Le ministre de la Justice, Belkacem Zeghmati a décidé de prolonger la durée des mesures préventives décrétées le 16 mars jusqu’au 15 avril, et ce dans le cadre de la lutte contre la propagation du coronavirus.

Dans une note adressée aux différents établissements relevant de son secteur, à savoir les présidents des juridictions et des établissements pénitentiaires, le ministre de la Justice a informé de la prolongation de la durée des mesures préventives décidées le 16 mars.

Rappelons que le 16 mars dernier, Belkacem Zeghmati avait décidé de suspendre les audiences du tribunal criminel, en première instance et en appel, ainsi que les audiences correctionnelles, à tous les niveaux à l’exception de celles déjà engagées et qui concernent des personnes en détention préventive.

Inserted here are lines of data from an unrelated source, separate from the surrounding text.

(* ===== verification/SessionCache.v ===== *)
(** Who a request is ([core/security.py]): the per-process cache of validated
    tokens, the Redis keys through which the worker processes tell each other of
    revocations, the validation against the tables, and the dependencies routes
    declare.  Redis is the two keys the code uses; [reach] says whether a call to
    it gets through.  [time.monotonic], Redis' own expiry and the wall clock are
    one clock.  [touch_api_token_last_used] is advisory and left out. *)
From S2P Require Import Prelude Sha256 Hmac Regex Rbac Accounts Login Bootstrap AccountAdmin.
Open Scope Z_scope.

Module SessionCache.
Import Accounts Login.

(** A user id and, for a token that carries its own, its scopes. *)
Abbreviation identity := (Z * option (list string))%type.

(** *** The cache *)

Definition SESSION_CACHE_TTL : Z := seconds 10.
Definition REVOKED_MARKER_TTL : Z := SESSION_CACHE_TTL * 6.
Definition max_size : nat := 2000.

Record entry := Entry { e_user : Z; e_expiry : Z; e_scopes : option (list string) }.

(** A [dict]: pairs in the order their keys were first set. *)
Abbreviation cache := (list (string * entry)).

Definition has_key (h : string) (p : string * entry) : bool := String.eqb p.1 h.
Definition cache_lookup (h : string) (c : cache) : option entry := snd <$> List.find (has_key h) c.
Definition cache_pop (h : string) (c : cache) : cache := List.filter (fun p => negb (has_key h p)) c.
Definition cache_put (h : string) (v : entry) (c : cache) : cache :=
  if existsb (has_key h) c then map (fun p => if has_key h p then (h, v) else p) c else c ++ [(h, v)].

(** [clears] counts the threads that have taken over a new flush epoch and not
    yet emptied the cache. *)
Record worker := Worker { cached : cache; local_epoch : option Z; clears : nat }.

Definition with_cache (c : cache) (w : worker) : worker := Worker c (local_epoch w) (clears w).

(** [cb:sess:flush-epoch], and the time each revocation marker expires at. *)
Record redis := Redis { flush_epoch : option Z; markers : gmap string Z }.

Definition marked (t : Z) (h : string) (r : redis) : bool :=
  match markers r !! h with Some until => t <? until | None => false end.

(** (reachable, token revoked, epoch). *)
Definition shared_cache_state (t : Z) (reach : bool) (h : string) (r : redis) : bool * bool * option Z :=
  if reach then (true, marked t h r, flush_epoch r) else (false, false, None).

(** [_session_cache_get] up to the clearing: a thread that finds a new epoch
    writes it to [_local_flush_epoch] first, without the lock, and clears the
    cache afterwards, so that other threads may run in between. *)
Definition session_cache_look (t : Z) (reach : bool) (h : string) (r : redis) (w : worker) : option identity * worker :=
  match cache_lookup h (cached w) with
  | None => (None, w)
  | Some v =>
      if e_expiry v <=? t then (None, with_cache (cache_pop h (cached w)) w)
      else
        let '(reachable, revoked, epoch) := shared_cache_state t reach h r in
        if negb reachable then (None, w)
        else if revoked then (None, with_cache (cache_pop h (cached w)) w)
        else if bool_decide (epoch = local_epoch w) then (Some (e_user v, e_scopes v), w)
        else (None, Worker (cached w) epoch (S (clears w)))
  end.

(** The clearing, by any thread that owes one. *)
Definition session_cache_clear (w : worker) : worker := Worker [] (local_epoch w) (pred (clears w)).

(** The whole of it, by a thread that is alone on its worker. *)
Definition session_cache_get (t : Z) (reach : bool) (h : string) (r : redis) (w : worker) : option identity * worker :=
  let '(o, w') := session_cache_look t reach h r w in
  (o, if (clears w <? clears w')%nat then session_cache_clear w' else w').

Definition soonest (x y : string * entry) : bool := e_expiry x.2 <=? e_expiry y.2.

Definition session_cache_set (t : Z) (h : string) (who : identity) (w : worker) : worker :=
  let c := cached w in
  let c := if (max_size <=? length c)%nat
           then foldl (fun c p => cache_pop p.1 c) c (take (max_size / 2) (py_sorted soonest c)) else c in
  with_cache (cache_put h (Entry who.1 (t + SESSION_CACHE_TTL) who.2) c) w.

Definition incr (r : redis) : redis := Redis (Some (default 0 (flush_epoch r) + 1)) (markers r).
Definition setex (h : string) (until : Z) (r : redis) : redis := Redis (flush_epoch r) (<[h := until]> (markers r)).

Definition invalidate_session_cache (t : Z) (reach : bool) (token : option string) (w : worker) (r : redis) : worker * redis :=
  match token with
  | Some raw =>
      (with_cache (cache_pop (hash_token raw) (cached w)) w,
       if reach then setex (hash_token raw) (t + REVOKED_MARKER_TTL) r else r)
  | None => (with_cache [] w, if reach then incr r else r)
  end.

Definition invalidate_token_cache (w : worker) : worker := with_cache [] w.

Definition invalidate (t : Z) (reach : bool) (i : invalidation) (w : worker) (r : redis) : worker * redis :=
  match i with
  | DropToken raw => invalidate_session_cache t reach (Some raw) w r
  | DropAll => invalidate_session_cache t reach None w r
  | DropLocal => (invalidate_token_cache w, r)
  end.

(** *** Validation against the tables *)

Definition is_user_accessible (t i : Z) (d : db) : bool :=
  if i =? 0 then true
  else match users d !! i with
       | None => false
       | Some u =>
           is_active u && negb (is_locked t u)
           && negb (String.eqb (role (granted u)) "demo" && is_past t (demo_expires u))
       end.

Definition normalise_token_scopes (sc : option (list string)) : option (list string) := Rbac.cleaned <$> sc.

Definition matching_token (raw : string) (d : db) : option api_token :=
  List.find (fun x => Hmac.verify_salted_api_token_hash raw (token_hash x)) (tokens d).

Definition service_account_token_is_live (t : Z) (raw : string) (d : db) : bool :=
  match matching_token raw d with Some x => negb (is_past t (t_expires_at x)) | None => false end.

Definition static_token (t : Z) (raw : string) (d : db) : option identity :=
  match matching_token raw d with
  | None => None
  | Some x =>
      if is_past t (t_expires_at x) then None
      else if is_user_accessible t (created_by x) d then
        Some (created_by x, match normalise_token_scopes (t_scopes x) with Some [] => None | sc => sc end)
      else None
  end.

Section Resolve.
Context `{Libs}.

(** The part of [resolve_optional_user_id_sync] after a cache miss. *)
Definition validate (t : Z) (raw secret : string) (d : db) : option identity :=
  if is_session_revoked raw d then None
  else
    match jwt_decode raw secret SESSION_AUDIENCE t with
    | Err _ => static_token t raw d
    | Ok c =>
        match c_sub c, c_user_id c with
        | Some (Some i), _ => if is_user_accessible t i d then Some (i, None) else None
        | Some None, _ => static_token t raw d
        | None, Some i =>
            if i =? 0 then
              if service_account_token_is_live t raw d then Some (0, normalise_token_scopes (c_scopes c)) else None
            else if is_user_accessible t i d then Some (i, None) else None
        | None, None => static_token t raw d
        end
    end.

(** A connection: [scope["method"]] is absent on a WebSocket. *)
Record inbound := Inbound { headers : request; legacy_admin : bool; path : string; method : option string }.

Definition PRE_BOOTSTRAP_SETUP_SURFACE : list (string * option (list string)) :=
  [("/api/v1/bootstrap", None); ("/api/v1/auth", None); ("/api/v1/settings/oauth", Some ["PATCH"]);
   ("/api/v1/settings", Some ["GET"; "HEAD"])].

Definition upper (s : string) : string := str_map Bootstrap.upper_char s.

Definition is_pre_bootstrap_setup_surface (x : inbound) : bool :=
  let m := upper (default "GET" (method x)) in
  existsb (fun '(prefix, methods) =>
    (String.eqb (path x) prefix || startswith (prefix +:+ "/") (path x))
    && match methods with None => true | Some l => bool_decide (m ∈ l) end) PRE_BOOTSTRAP_SETUP_SURFACE.

Definition resolve_optional_user_id_sync (e : draw) (x : inbound) (reach : bool) (r : redis) (w : worker) (d : db)
    : option identity * worker * db :=
  if legacy_admin x then (Some (0, None), w, d)
  else
    let raw := extract_token (headers x) in
    let o := get_or_create_settings e d in
    match res o with
    | Err _ => (None, w, post o)
    | Ok cfg =>
        if negb (auth_enabled cfg) then (if is_pre_bootstrap_setup_surface x then Some (0, None) else None, w, post o)
        else
          match truthy (jwt_secret cfg), truthy raw with
          | Some secret, Some raw =>
              match session_cache_get (now e) reach (hash_token raw) r w with
              | (Some who, w) => (Some who, w, post o)
              | (None, w) =>
                  match validate (now e) raw secret (post o) with
                  | Some who => (Some who, session_cache_set (now e) (hash_token raw) who w, post o)
                  | None => (None, w, post o)
                  end
              end
          | _, _ => (None, w, post o)
          end
    end.

(** *** Route dependencies *)

Definition require_auth_always (t : Z) (who : option Z) (d : db) : result error Z :=
  match who with
  | None => Err (Http 401 "Authentication required")
  | Some i =>
      if negb (i =? 0) && negb (is_user_accessible t i d) then Err (Http 403 "Account is not accessible") else Ok i
  end.

Definition require_write_auth (t : Z) (who : option Z) (d : db) : result error Z :=
  match who with
  | None => Err (Http 401 "Authentication required")
  | Some i =>
      if i =? 0 then Ok i
      else match users d !! i with
           | None => Err (Http 401 "User not found")
           | Some u =>
               guard! is_user_accessible t i d else Http 403 "Account is not accessible" ;;
               let v := AccountAdmin.rbac_user i u in
               guard! bool_decide (Rbac.effective_role v ∈ ["admin"; "editor"]) || Rbac.has_scope (Rbac.effective_scopes v) "write" "*"
                 else Http 403 "Insufficient permissions" ;;
               Ok i
           end
  end.

End Resolve.
End SessionCache.
Lemma sound_calmer_own t w w' r r' : sound t w r -> calmer t w w' r r' -> sound t w' r'.
Proof.
  intros Hs Hc. pose proof (sound_calmer _ _ _ _ _ _ Hs Hc) as [A B C D E F]. destruct Hc as [G1 G2 G3 G4 _ _ _].
  split; rewrite ?G4; auto; [| lia]. intros h v Hv. by apply (A h), G1.
Qed.

Lemma sound_look t reach h w r : sound t w r -> sound t (session_cache_look t reach h r w).2 r.
Proof.
  intros [A B C D E F]. unfold session_cache_look. destruct (cache_lookup h (cached w)) as [v |]; [| by split].
  assert (sound t (with_cache (cache_pop h (cached w)) w) r) as Hpop.
  { split; cbn; auto. { intros k x Hx%pop_elem. eauto. } { by apply keyed_pop. } { pose proof (pop_length h (cached w)). lia. } }
  destruct (e_expiry v <=? t); [done |]. unfold shared_cache_state. destruct reach; cbn [negb]; [| by split].
  destruct (marked t h r); [done |]. case_bool_decide; by split.
Qed.

Lemma sound_clear t w r : sound t w r -> sound t (session_cache_clear w) r.
Proof. intros [A B C D E F]. split; cbn; [by intros ? ? ?%elem_of_nil | done | done | done | apply NoDup_nil_2 | lia]. Qed.

Lemma sound_set t h who w r : sound t w r -> sound t (session_cache_set t h who w) r.
Proof.
  intros [A B C D E F]. split; [| done | done | done | by apply keyed_set | by apply set_bound].
  intros k x [[= -> ->] | Hx]%set_elem; [cbn; lia | eauto].
Qed.

Lemma sound_restart t w r : sound t w r -> sound t (Worker [] None 0) r.
Proof.
  intros [A B C D E F]. split; cbn; [by intros ? ? ?%elem_of_nil | done | done | | apply NoDup_nil_2 | lia].
  unfold epoch. destruct (flush_epoch r); cbn in *; lia.
Qed.

Lemma sound_wait t t' w r : t <= t' -> sound t w r -> sound t' w r.
Proof. intros Ht [A B C D E F]. split; auto. intros h v Hv%A. lia. Qed.

Lemma set_node_at {P : worker -> Prop} k w n j : P w -> P (n j) -> P (set_node k w n j).
Proof. unfold set_node. by destruct (j =? k)%nat. Qed.

Lemma step_healthy W W' : step W W' -> healthy W -> healthy W'.
Proof.
  intros [t Ht | c e k reach He | k h reach | k Hk | k raw who Hv | f rest Hf | k] Hh j; pose proof (Hh j) as Hj; cbn.
  - by eapply sound_wait.
  - unfold set_node. pose proof (publish_calmer (clock W) reach (sent (run c e (tables W))) (nodes W k) (shared W)) as Hc.
    destruct (Nat.eqb_spec j k) as [-> | _]; [by eapply sound_calmer_own | by eapply sound_calmer].
  - apply (set_node_at (P := fun w => sound (clock W) w (shared W))); [apply sound_look, Hh | done].
  - apply (set_node_at (P := fun w => sound (clock W) w (shared W))); [apply sound_clear, Hh | done].
  - done.
  - apply (set_node_at (P := fun w => sound (clock W) w (shared W))); [apply sound_set, Hh | done].
  - apply (set_node_at (P := fun w => sound (clock W) w (shared W))); [exact (sound_restart _ _ _ (Hh k)) | done].
Qed.
Lemma NewMap_compose_witness :
  ∃ r2 (h2 : gmap loc Map) r12 (h12 : gmap loc Map),
    NewMap ptr_context ptr_FromContext map_to_list (Some 2%positive)
      (mutator_of nonempty_value <$> [EDelete "region"])
      (<[2%positive := mkMap {["zone" := "a"; "region" := "us"]}]>
         {[1%positive := mkMap {["region" := "us"]}]}) = Some (r2, h2) ∧
    NewMap ptr_context ptr_FromContext map_to_list (Some 1%positive)
      (mutator_of nonempty_value <$> ([EUpsert "zone" "a"] ++ [EDelete "region"]))
      {[1%positive := mkMap {["region" := "us"]}]} = Some (r12, h12) ∧
    r2.2 = r12.2 ∧
    ∀ l2 l12, r2.1 = Some l2 → r12.1 = Some l12 → h2 !! l2 = h12 !! l12.
Proof.
  refine (NewMap_compose nonempty_value ptr_context ptr_FromContext
            map_to_list (λ tbl, reflexivity _)
            (Some 1%positive) (Some 2%positive) [EUpsert "zone" "a"] [EDelete "region"]
            {[1%positive := mkMap {["region" := "us"]}]}
            (<[2%positive := mkMap {["zone" := "a"; "region" := "us"]}]>
               {[1%positive := mkMap {["region" := "us"]}]})
            2%positive _ _ _).
  - intros l [= <-]. vm_compute. eauto.
  - vm_compute. reflexivity.
  - reflexivity.
Defined.

Lemma Delete_Insert_is_Upsert_witness :
  NewMap ptr_context ptr_FromContext map_to_list (Some 1%positive)
    ((mutator_of nonempty_value <$> [EUpsert "zone" "a"]) ++
     Delete "region" :: Insert nonempty_value "region" "eu" :: [])
    {[1%positive := mkMap {["region" := "us"]}]} =
  NewMap ptr_context ptr_FromContext map_to_list (Some 1%positive)
    ((mutator_of nonempty_value <$> [EUpsert "zone" "a"]) ++
     Upsert nonempty_value "region" "eu" :: [])
    {[1%positive := mkMap {["region" := "us"]}]}.
Proof.
  apply (Delete_Insert_is_Upsert nonempty_value ptr_context ptr_FromContext map_to_list).
  - intros l [= <-]. vm_compute. eauto.
  - reflexivity.
Defined.

Lemma Insert_Update_is_Upsert_witness :
  NewMap ptr_context ptr_FromContext map_to_list (Some 1%positive)
    ((mutator_of nonempty_value <$> [EUpsert "zone" "a"]) ++
     Insert nonempty_value "region" "eu" :: Update nonempty_value "region" "eu" :: [])
    {[1%positive := mkMap {["region" := "us"]}]} =
  NewMap ptr_context ptr_FromContext map_to_list (Some 1%positive)
    ((mutator_of nonempty_value <$> [EUpsert "zone" "a"]) ++
     Upsert nonempty_value "region" "eu" :: [])
    {[1%positive := mkMap {["region" := "us"]}]}.
Proof.
  apply (Insert_Update_is_Upsert nonempty_value ptr_context ptr_FromContext map_to_list).
  - intros l [= <-]. vm_compute. eauto.
  - reflexivity.
Defined.
(** * Group-chat turn taking (public/scripts/group-chats.js)

    A shallow embedding of the member activation resolver
    ([activateSwipe], [activateListOrder], [activateImpersonate],
    [activateNaturalOrder]) and of the generation sequencer
    ([generateGroupWrapper]), followed by the properties of the
    specification that concern them. *)

From Stdlib Require Import QArith Qround.
From stdpp Require Import base list strings gmap.

Local Open Scope Z_scope.

(** ** Data model *)

(** A chat message record, with the fields the sequencer reads.
    [original_avatar] is absent ([None]) on messages written before the
    field was introduced. *)
Record Message := mkMessage {
  msg_name : string;
  msg_is_user : bool;
  msg_is_system : bool;
  msg_mes : string;
  msg_original_avatar : option string;
}.

(** An entry of the character registry.  [char_talkativeness] is [None]
    when [Number(character.talkativeness)] is [NaN]. *)
Record Character := mkCharacter {
  char_name : string;
  char_avatar : string;
  char_talkativeness : option Q;
}.

(** A group: members are referenced by avatar, the stable identifier.
    [activation_strategy] is [None] when the field is null or undefined. *)
Record Group := mkGroup {
  group_id : string;
  group_members : list string;
  group_disabled_members : list string;
  group_activation_strategy : option Z;
  group_allow_self_responses : bool;
}.

Module group_activation_strategy.
Definition NATURAL : Z := 0.
Definition LIST : Z := 1.
End group_activation_strategy.

(** ** JavaScript array helpers *)

(** [Array.prototype.findIndex]: the first index satisfying [p], or -1. *)
Fixpoint findIndex {A} (p : A → bool) (l : list A) : Z :=
  match l with
  | [] => -1
  | x :: l' =>
      if p x then 0
      else let i := findIndex p l' in if i =? -1 then -1 else i + 1
  end.

(** [Array.prototype.find]: the first element satisfying [p], if any. *)
Fixpoint find {A} (p : A → bool) (l : list A) : option A :=
  match l with
  | [] => None
  | x :: l' => if p x then Some x else find p l'
  end.

(** [Array.prototype.includes] on strings. *)
Definition includes (l : list string) (x : string) : bool :=
  bool_decide (x ∈ l).

(** [array[i]] for a numeric index: [None] is JavaScript's [undefined]. *)
Definition at_index {A} (l : list A) (i : Z) : option A :=
  if i <? 0 then None else l !! Z.to_nat i.

(** [Array.prototype.filter] with the callback given the element, its
    index and the array being filtered. *)
Fixpoint filter_from {A} (p : A → nat → bool) (i : nat) (l : list A) : list A :=
  match l with
  | [] => []
  | x :: l' => if p x i then x :: filter_from p (S i) l' else filter_from p (S i) l'
  end.

Definition indexOf (array : list string) (value : string) : Z :=
  findIndex (String.eqb value) array.

(** Modelled from the spec: [onlyUnique] is imported from utils.js, which
    is not among the sources; the specification has it de-duplicate a list
    preserving first-occurrence order, so as a [filter] callback it keeps
    an element exactly at the index of its first occurrence. *)
Definition onlyUnique (value : string) (index : nat) (array : list string) : bool :=
  indexOf array value =? Z.of_nat index.

Definition filter_onlyUnique (array : list string) : list string :=
  filter_from (λ v i, onlyUnique v i array) 0 array.

(** [chat[chat.length - 1]]. *)
Definition last_message (chat : list Message) : option Message := last chat.

(** JavaScript truthiness of an optional string: [undefined] and the empty
    string are falsy. *)
Definition truthy (s : option string) : bool :=
  match s with
  | Some s => negb (String.eqb s "")
  | None => false
  end.

(** ** Member activation resolver *)

Section Resolver.

(** The character registry ([characters] of script.js). *)
Variable characters : list Character.

Definition has_avatar (x : string) (y : Character) : bool :=
  String.eqb (char_avatar y) x.

(** [.map((x) => characters.findIndex((y) => y.avatar === x))
     .filter((x) => x !== -1)] *)
Definition to_memberIds (avatars : list string) : list Z :=
  List.filter (λ x, negb (x =? -1))
    (List.map (λ x, findIndex (has_avatar x) characters) avatars).

(** A source of [Math.random()] values: [rand k] is the [k]-th draw. *)
Variable rand : nat → Q.

(** [Math.floor(Math.random() * n)] on the [k]-th draw, the product
    taken exactly. *)
Definition random_index (k : nat) (n : nat) : Z :=
  Qfloor (rand k * inject_Z (Z.of_nat n)).

Definition activateImpersonate (k : nat) (members : list string) : list Z :=
  let randomIndex := random_index k (length members) in
  let activatedMembers :=
    match at_index members randomIndex with
    | Some m => [m]
    | None => []            (* [undefined] matches no avatar *)
    end in
  to_memberIds activatedMembers.

(** [activateSwipe]: [None] is the [TypeError] raised by reading a field
    of [chat[chat.length - 1]] when the chat is empty. *)
Definition activateSwipe (chat : list Message) (members : list string)
  : option (list Z) :=
  match last_message chat with
  | None => None
  | Some lastMes =>
      let activatedNames :=
        if negb (truthy (msg_original_avatar lastMes)) then
          let matches :=
            List.filter (λ x, String.eqb (char_name x) (msg_name lastMes)) characters in
          match find (λ m, includes members (char_avatar m)) matches with
          | Some m => [char_avatar m]
          | None => []
          end
        else
          match msg_original_avatar lastMes with
          | Some a => [a]
          | None => []
          end in
      Some (to_memberIds activatedNames)
  end.

Definition activateListOrder (members : list string) : list Z :=
  let activatedMembers := filter_onlyUnique members in
  to_memberIds activatedMembers.

(** Words of a string ([extractAllWords] of utils.js, not among the
    sources): kept abstract. *)
Variable extractAllWords : string → list string.

(** [shuffle] of utils.js (not among the sources): kept abstract.  Given
    the position of the next random draw and an array, it returns the
    shuffled array and the position after the draws it consumed. *)
Variable shuffle : nat → list string → list string * nat.

(** [talkativeness_default] of script.js. *)
Variable talkativeness_default : Q.

(** [bannedUser]: [None] stands for the non-string values ([false],
    [undefined]) that no character name is strictly equal to. *)
Definition bannedUser (lastMessage : option Message)
    (allowSelfResponses isUserInput : bool) : option string :=
  if allowSelfResponses then None
  else if isUserInput then None
  else match lastMessage with
       | Some m => if msg_is_user m then None else Some (msg_name m)
       | None => None
       end.

Definition is_banned (banned : option string) (c : Character) : bool :=
  match banned with
  | Some n => String.eqb (char_name c) n
  | None => false
  end.

(** The inner loop of the mention pass for one input word: the first
    member naming the word, if any. *)
Fixpoint mention_of_word (banned : option string) (inputWord : string)
    (members : list string) : list string :=
  match members with
  | [] => []
  | member :: rest =>
      match find (has_avatar member) characters with
      | None => mention_of_word banned inputWord rest
      | Some character =>
          if is_banned banned character then mention_of_word banned inputWord rest
          else if includes (extractAllWords (char_name character)) inputWord
               then [member]
               else mention_of_word banned inputWord rest
      end
  end.

(** find mentions (excluding self) *)
Definition mention_pass (banned : option string) (input : string)
    (members : list string) : list string :=
  if negb (String.eqb input "") then
    List.flat_map (λ w, mention_of_word banned w members) (extractAllWords input)
  else [].

Definition effective_talkativeness (c : Character) : Q :=
  match char_talkativeness c with
  | Some t => t
  | None => talkativeness_default
  end.

(** activation by talkativeness (in shuffled order, except banned); [k]
    is the position of the next random draw. *)
Fixpoint chattiness_pass (banned : option string) (k : nat)
    (shuffledMembers : list string) : list string * nat :=
  match shuffledMembers with
  | [] => ([], k)
  | member :: rest =>
      match find (has_avatar member) characters with
      | None => chattiness_pass banned k rest
      | Some character =>
          if is_banned banned character then chattiness_pass banned k rest
          else
            let rollValue := rand k in
            let talkativeness := effective_talkativeness character in
            let '(more, k') := chattiness_pass banned (S k) rest in
            if Qle_bool rollValue talkativeness
            then (member :: more, k')
            else (more, k')
      end
  end.

(** pick 1 at random if no one was activated: the loop
    [while (activatedMembers.length === 0 && ++retries <= members.length)]
    entered with nobody activated; [left] is the number of retries
    still allowed. *)
Fixpoint guarantee_pass (left : nat) (k : nat) (members : list string)
  : list string :=
  match left with
  | O => []
  | S left' =>
      let randomIndex := random_index k (length members) in
      match at_index members randomIndex with
      | None => guarantee_pass left' (S k) members
      | Some member =>
          match find (has_avatar member) characters with
          | None => guarantee_pass left' (S k) members
          | Some _ => [member]
          end
      end
  end.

S’agissant des audiences civiles, celles-ci ont été ajournées au niveau des tribunaux, mais elles pourront se tenir au niveau des cours. Elles ne sont cependant ouvertes qu’aux avocats, sans les parties.

Les audiences en référé ainsi que les audiences administratives, elles, se tiendront mais encore une fois qu’en présence des avocats.

La réception du public au niveau des juridictions restera également suspendue jusqu’au 15 avril. Les visites des détenus, quant à elles, ne seront autorisées qu’aux avocats.